We discovered the Narragansett Café years ago, when we’d go there to hear Jack Smith and the Rockabilly Planet perform “Tear It Up” as Jack walked on tabletops and the bar, without ever spilling anyone’s drink. Music is still the big draw at this Jamestown landmark, and really good food has been added to the repertoire.
New owners (they also own the very upscale Jamestown Fish on the other side of the avenue) have updated the beloved cafe, which attracts an equal share of townies and tourists, but the classic roadhouse ambience is still evident. There are now four flat-screen TVs, lots of nautical touches and a wall of fame dedicated to the musicians who help make the place famous. But the pool table and much-used shuffleboard game remain, as do the shabby chic scuffmarks on the door and walls. It’s still the Narragansett Café that we’ve loved for decades.
Back in the day, we spent many a Saturday night at The Ganny – that’s what the locals call it – and it was always packed. Still is, considered by many to be the best neighborhood bar and the best place to hear live music in southern Rhode Island. Dropping in on a recent quiet Thursday, we were able to sit at a table next to the fireplace, often lit on cold, damp evenings.
The menu is packed with honest pub fare as well as a few fancy dishes, all at very affordable prices, with nothing close to $20, not even the steak dinners. Here are the dishes we have tried – nothing disappointed us.
Every now and then I crave chowder and clam cakes, and stuffies if they’re available. Here you can get the Chowder Combo ($6.75), a cup of very good chowder (pictured left) with a couple of clam cakes on the side. Our waitress asked if I wanted oyster crackers for the chowder, but before I could say no thanks, she said: “No, you look like a dunker to me.” Meaning that I would be dunking my clam cakes into the hearty chowder. “How did you know?” I had to ask. “You look like a New Englander to me.” That’s one of the nicest things anyone has ever said to me. And so I dunked a golden brown clam cake and took a bite. The surface was just crunchy enough, and the interior just chewy enough for this lover of clam cakes. The Rhode Island-style Stuffies ($5.95 for two) consisted of quahog shells packed with a dense combination of finely chopped clams, breadcrumbs and seasonings. A dash of Tabasco sauce was all that they needed.
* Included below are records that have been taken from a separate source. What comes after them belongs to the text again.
Lemma SFcompare_antisym x y c :
  SFcompare x y = Some c → SFcompare y x = Some (CompOpp c).
Proof.
  destruct x as [sx|sx| |sx mx ex], y as [sy|sy| |sy my ey]; try done;
    repeat match goal with s : bool |- _ => destruct s end;
    simpl; intros Hc; injection Hc as <-; f_equal; try done;
    rewrite (Zcompare_swap ex ey), (compare_cont_swap mx my);
    by destruct (IntDef.Z.compare ex ey), (PosDef.Pos.compare_cont Eq mx my).
Qed.

Lemma SFleb_of_not_ltb x y :
  sf_nonneg x = true → sf_nonneg y = true →
  SFltb x y = false → SFleb y x = true.
Proof.
  intros Hx Hy. unfold SFltb, SFleb.
  destruct (SFcompare x y) as [c|] eqn:Hc.
  - rewrite (SFcompare_antisym _ _ _ Hc). by destruct c.
  - by destruct x as [?|?| |? ? ?], y as [?|?| |? ? ?].
Qed.

Lemma SF_positive_finite x :
  SFltb (S754_zero false) x = true →
  SFltb x (S754_infinity false) = true →
  ∃ m e, x = S754_finite false m e.
Proof. destruct x as [?|[]| |[] m e]; try done. by exists m, e. Qed.

(** ** Bounds on the quotient [radius / jump] *)

Lemma Prim2SF_zero : Prim2SF 0 = S754_zero false.
Proof. reflexivity. Qed.

Lemma Prim2SF_infinity : Prim2SF infinity = S754_infinity false.
Proof. reflexivity. Qed.

Lemma div_positive_nonneg (r j : float) :
  positive_finite r = true → (0 <? j) = true →
  sf_nonneg (Prim2SF (r / j)) = true.
Proof.
  unfold positive_finite. rewrite andb_true_iff, !ltb_spec, div_spec.
  rewrite Prim2SF_zero, Prim2SF_infinity.
  intros [H0 Hinf] Hj.
  destruct (SF_positive_finite _ H0 Hinf) as (m & e & ->).
  by apply SF64div_nonneg.
Qed.

(** [min(q, 1)] of a quotient that is not negative and not NaN. *)
Lemma py_min_one_bounds (q : float) :
  sf_nonneg (Prim2SF q) = true →
  (0 <=? py_min q 1) = true ∧ (py_min q 1 <=? 1) = true.
Proof.
  intros Hq. unfold py_min. destruct (1 <? q) eqn:Hlt; [done|].
  rewrite !leb_spec, Prim2SF_zero. rewrite ltb_spec in Hlt.
  split; [by apply SFleb_zero_nonneg|].
  by apply SFleb_of_not_ltb.
Qed.

(** A boolean test on a prefix, read position by position. *)
Lemma forallb_take_lookup {A : Type} (f : A → bool) (l : list A) (i : nat) :
  forallb f (take i l) = true ↔ ∀ j x, j < i → l !! j = Some x → f x = true.
Proof.
  revert i. induction l as [|a l IH]; intros [|i]; simpl;
    try (split; [intros _ j x Hj Hx; try lia; done | done]).
  rewrite andb_true_iff, IH. split.
  - intros [Ha Hl] [|j] x Hj Hx; simpl in Hx; [congruence|].
    apply (Hl j); [lia|done].
  - intros H. split; [by apply (H 0%nat); [lia|]|].
    intros j x Hj Hx. apply (H (S j)); [lia|done].
Qed.

(** ** The loop, checkpoint by checkpoint *)

Section ScanFacts.

Variable distance_on_surface : float -> float -> float -> float -> float.
Variables (dt longitude latitude speed : float).

Abbreviation within' := (within distance_on_surface longitude latitude).
Abbreviation passes' := (passes distance_on_surface longitude latitude).
Abbreviation check_reached' := (check_reached distance_on_surface longitude latitude).
Abbreviation sail_heuristic' :=
  (sail_heuristic distance_on_surface dt longitude latitude speed).
Abbreviation scan' := (scan distance_on_surface dt longitude latitude speed).

Lemma reached_check_reached ch :
  Checkpoint.reached (check_reached' ch) = passes' ch.
Proof.
  unfold check_reached, passes.
  destruct (within' ch); simpl; by rewrite ?orb_true_r, ?orb_false_r.
Qed.

Lemma static_check_reached ch :
  Checkpoint.static (check_reached' ch) = Checkpoint.static ch.
Proof. unfold check_reached. by destruct (within' ch). Qed.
Staying on this nautical course, I had the café’s famous Fish & Chips (pictured below, $10.95 at dinner, $7.95 for a smaller lunch portion). The fish, usually cod or haddock, is dipped into a Sam Adams beer batter and then deep-fried. When my fork cut into the generous pillows of fried fish, it revealed a perfectly cooked, super-moist white fish. Beneath the fish were plenty of skinny fries, also nicely done. On the side was a fresh-tasting coleslaw.
For appetizers ($4.95 to $7.50), I recommend the gigantic onion rings, the buffalo chicken wings served traditionally with celery sticks and blue cheese dressing, and especially the Steak Quesadilla. The quesadilla is enough for one person as a lunch item, or two to four people as an appetizer. It is loaded with shaved steak, diced tomatoes and peppers, cheddar cheese and black olives with sour cream and salsa on the side. This was one of the most flavorful and satisfying appetizers I’ve ever had.
At dinnertime, you won’t go wrong when ordering the Chicken Parmesan ($12.95) served over a large portion of linguine in a pleasing tomato sauce. The boneless chicken breast is pounded to a uniform thickness, coated with seasoned breadcrumbs, pan-fried until golden brown and topped with grated Italian cheese that melts down into the chicken. Another satisfying meal.
If you prefer a hearty sandwich at dinner, try the Philly Cheese Steak ($7.50) or the Gansett Burger ($8.50), served with your choice of potato chips, potato salad, macaroni salad or coleslaw. We found the potato salad to have a bit too much mayo, but the macaroni salad was perfect and brought back memories of family cookouts.
In my book, the Philly Cheese Steak is right up there with the Steak Quesadilla. Super-thin slices of beef, fried onions and melted provolone cheese are packed into a large, fresh torpedo roll. Just describing it makes me wish I had that sandwich in front of me right now. The Gansett Burger was just as respectable, eight ounces of ground sirloin grilled to my specifications (medium) and topped with sliced ham and my choice of cheese (cheddar). The ham gave this classic American dish a slightly salty kick.
At lunchtime, by all means go for the deli-style sandwiches ($8) – your choice of ham, steak or turkey, with your choice of cheese and your choice of roll. My fave is the turkey topped with cheddar on a bulkie roll.
It’s clear that the Narragansett Café really does offer something for everyone... everything, that is, except dessert. But when we chow down at The Ganny, we can’t even think about dessert.